=== ABOUT THIS EXERCISE ===
Within the entries below, find the portion that opens with the line containing "Definition bind_parameters (xs" and closes with the line containing "apply IH; [lia|by". Retype that portion exactly and only.

Stored data:
○ ○ ○ ○ ○
Import Value Bytecode Ast GenState Resolver Generator.

(** ** The context of the function *)

(** A context in which only parameters were declared, [xs] with the last one
    first. *)
Record opening (xs : list string) (c : FunctionContext) : Prop := {
  op_chunk : b_chunk (function c) = MkChunk [] [] "";
  op_arity : b_arity (function c) = Z.of_nat (length xs);
  op_symbols : SymbolTable.refines [xs; []] (symbols c);
  op_self : methodSelfStructType c = None ∧ actorSelfType c = None;
}.

Lemma opening_first name b : opening [] (set_isEffectHandler b (InitializeFunctionContext name)).
Proof. split; [done|done|by split_and!|done]. Qed.

Lemma define_parameter_opening x xs c c' g g' : opening xs c → define_parameter x c g = Ok (c', g') → opening (x :: xs) c'.
Proof.
  intros [Hk Ha Hs Hf] (r & g1 & E & [= <- <-])%st_bind_Ok. apply result_bind_Ok in E as (r' & E & [= -> ->]).
  destruct (SymbolTable.Define_refines x xs [[]] _ Hs) as (s' & Hd & Hs'). rewrite Hd in E. injection E as <-.
  split; [done|cbn; lia|done|done].
Qed.

Lemma declare_params_opening params : ∀ xs c c' g g', opening xs c → declare_params params c g = Ok (c', g') →
  opening (rev (p_name <$> params) ++ xs) c'.
Proof.
  induction params as [|param params IH]; intros xs c c' g g' Hc E; [by injection E as <- _|].
  apply st_bind_Ok in E as (c1 & g1 & E1 & (st & g2 & E2 & (it & g3 & E3 & E)%st_bind_Ok)%st_bind_Ok).
  apply (define_parameter_opening _ xs) in E1; [|done]. cbn. rewrite -app_assoc. cbn.
  eapply IH; [|exact E]. by destruct st, it, E1; split.
Qed.

Lemma function_context_opening name params b g c g' : function_context name params [] b g = Ok (c, g') →
  opening (rev (p_name <$> params)) c ∧ b_variadic (function c) = existsb isVariadic params
  ∧ m_contexts g' = m_contexts g ∧ same_active g g'.
Proof.
  intros (c0 & g0 & [= <- <-] & (c1 & g1 & E & [= <- <-])%st_bind_Ok)%st_bind_Ok.
  pose proof (quiet_declare_params params _ _ _ _ E) as [Hc Ha].
  apply (declare_params_opening _ []) in E; [|apply opening_first]. rewrite app_nil_r in E.
  split; [by destruct E; split|done].
Qed.

Section function.
Context (interpret : heap → Chunk → result (heap * (string + Value))) (fv : nat).
Abbreviation Visit := (Generator.Visit interpret fv).

(** The code of a function without contracts is its body, and the return of
    null. *)
Lemma compile_in_context_Ok xs room c name raised body g c' g' : opening xs c → m_contexts g ≠ [] →
  simple room xs body = true → compile_in_context Visit c name raised [] body g = Ok (c', g') →
  ∃ g1 g2 g3 g4, usual g1 ∧ gchunk g1 = MkChunk [] [] "" ∧ gsyms g1 = symbols c
    ∧ Visit body g1 = Ok (tt, g2) ∧ write_constant VMonostate g2 = Ok (tt, g3) ∧ write OP_RETURN g3 = Ok (tt, g4)
    ∧ same_header c c' ∧ gchunk g4 = b_chunk (function c').
Proof.
  intros [Hk Ha Hs Hf] Hg Hbody (u1 & g1 & [= <- <-] & (u2 & g2 & [= <- <-] & E)%st_bind_Ok)%st_bind_Ok.
  apply st_bind_Ok in E as (slot & g3 & [= <- <-] & (u4 & g4 & [= <- <-] & (u5 & g5 & E5 & E6)%st_bind_Ok)%st_bind_Ok).
  set (g1 := set_active _ _ _ _ _) in E5.
  assert (Hu1 : usual g1).
  { split; [cbn; by destruct (m_contexts g); cbn; [|lia]|by intros ? [= <-]|done|done]. }
  assert (Hgrown : grown g1 g5) by (eapply anywhere_run; [intros g0; apply ext_function_code; apply ext_Visit|by apply usual_not_empty|exact E5]).
  apply st_bind_Ok in E5 as (u6 & g6 & [= <- <-] & (u7 & g7 & E7 & ([] & g8 & E8 & E9)%st_bind_Ok)%st_bind_Ok).
  destruct u7, u5. unfold visit_opt in E7. destruct (is_null body) eqn:Hnull; [by destruct body|].
  exists g1, g7, g8, g5. unfold gchunk, gsyms. destruct Hgrown as [Hc _]. unfold contexts_grow in Hc. cbn in Hc.
  unfold pop_context in E6. destruct (m_contexts g5) as [|c5 cs5]; [done|]. injection E6 as <- <-.
  split_and!; try done. by destruct Hc as [[Hh _ _ _] _].
Qed.
End function.

(** ** The arguments *)

(** The parameters bound in order, the last one innermost. *)
Definition bind_parameters (xs : list string) (args : list Value) : list (gmap string Value) :=
  foldl (λ bs b, Comptime.bind_local b.1 b.2 bs) [∅] (zip xs args).

Lemma fits_arguments xs : ∀ args bs done stk, length args = length xs → bs ≠ [] → fits [done; []] bs stk →
  length stk = length done → length stk + length xs ≤ 255 → Forall (λ v, scalar v = true) args →
  fits [rev xs ++ done; []] (foldl (λ bs b, Comptime.bind_local b.1 b.2 bs) bs (zip xs args)) (stk ++ args).
Proof.
  induction xs as [|x xs IH]; intros [|v args] bs ds stk Hl Hbs Hf Hlen Hmax Hs; try done; [by rewrite app_nil_r|].
  apply Forall_cons in Hs as [Hv Hs]. cbn in Hl, Hmax. cbn [zip zip_with foldl fst snd rev].
  rewrite -app_assoc (_ : stk ++ v :: args = (stk ++ [v]) ++ args); [|by rewrite -app_assoc].
  apply IH; [lia|by destruct bs| |rewrite length_app /=; lia|rewrite length_app /=; lia|done].
  apply fits_bind; [done|done|cbn; rewrite app_nil_r; lia|lia|done].
Qed.
Lemma fits_parameters xs args : length args = length xs → length xs ≤ 255 → Forall (λ v, scalar v = true) args →
  fits [rev xs; []] (bind_parameters xs args) args.
Proof.
  intros Hl Hmax Hs. rewrite -(app_nil_r (rev xs)). apply (fits_arguments xs args [∅] [] []); try done.
  split; cbn; [|lia|lia|done]. split; [|done]. intros x. by rewrite lookup_empty.
Qed.

(** ** The call *)

(** A caller in the state [s] that is about to call the closure [p] of [f],
    with room for what the callee needs. *)
Record call_site (entry : nat) (s : Execution.t) (below : list Value) (p : nat) (f : Function) (args : list Value) (room : nat) : Prop := {
  cs_stack : Execution.m_valueStack s = below ++ VPtr ClosurePtr (Some p) :: args;
  cs_closure : ∃ captures, Execution.m_heap s !! p = Some (OClosure (Some f) captures);
  cs_limits : limits s;
  cs_frames : length (Execution.m_frames s) < Execution.FRAMES_MAX;
  cs_entry : entry ≤ length (Execution.m_frames s);
  cs_caller : Execution.m_frames s ≠ [];
  cs_floor : Execution.floor s ≤ length below;
  cs_room : S (length below) + length args + room ≤ Execution.STACK_MAX;
  cs_scalar : Forall (λ v, scalar v = true) args;
}.

Section call.
Context (natives : nat → Machine.NativeFunction) (others : DataOps.peers) (next : nat → Execution.vm (option Value)) (print_fuel entry : nat).
Context (s : Execution.t) (below : list Value) (p : nat) (f : Function) (args : list Value) (room : nat).
Context (Hsite : call_site entry s below p f args room).
Abbreviation C := (Support.code_of f).
Definition callee : Execution.CallFrame := callee_frame s f p (S (length below)).
Definition called : Execution.t := Execution.set_frames (Execution.m_frames s ++ [callee]) s.
Definition under : list Value := below ++ [VPtr ClosurePtr (Some p)].
Abbreviation go := (goes natives others (S print_fuel) next entry called callee under).

Lemma called_frame : last (Execution.m_frames called) = Some callee.
Proof. by rewrite last_snoc. Qed.
Lemma called_base : Execution.stackBase callee = length under.
Proof. unfold under. rewrite length_app. cbn. lia. Qed.

#[local] Set Default Proof Using "Hsite".
Lemma called_entry : entry ≤ length (Execution.m_frames called).
Proof. cbn. rewrite length_app. pose proof (cs_entry _ _ _ _ _ _ _ Hsite). lia. Qed.
Lemma called_conf : conf called callee under args 0 = called.
Proof.
  unfold conf, called, under. cbn. rewrite pop_back_snoc. destruct s as [stk fr sc hd hp cx]. cbn.
  rewrite -app_assoc. by rewrite -(cs_stack _ _ _ _ _ _ _ Hsite).
Qed.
○ ○ ○ ○ ○
=== RESPONSE AREA ===
Definition bind_parameters (xs : list string) (args : list Value) : list (gmap string Value) :=
  foldl (λ bs b, Comptime.bind_local b.1 b.2 bs) [∅] (zip xs args).

Lemma fits_arguments xs : ∀ args bs done stk, length args = length xs → bs ≠ [] → fits [done; []] bs stk →
  length stk = length done → length stk + length xs ≤ 255 → Forall (λ v, scalar v = true) args →
  fits [rev xs ++ done; []] (foldl (λ bs b, Comptime.bind_local b.1 b.2 bs) bs (zip xs args)) (stk ++ args).
Proof.
  induction xs as [|x xs IH]; intros [|v args] bs ds stk Hl Hbs Hf Hlen Hmax Hs; try done; [by rewrite app_nil_r|].
  apply Forall_cons in Hs as [Hv Hs]. cbn in Hl, Hmax. cbn [zip zip_with foldl fst snd rev].
  rewrite -app_assoc (_ : stk ++ v :: args = (stk ++ [v]) ++ args); [|by rewrite -app_assoc].
  apply IH; [lia|by destruct bs| |rewrite length_app /=; lia|rewrite length_app /=; lia|done].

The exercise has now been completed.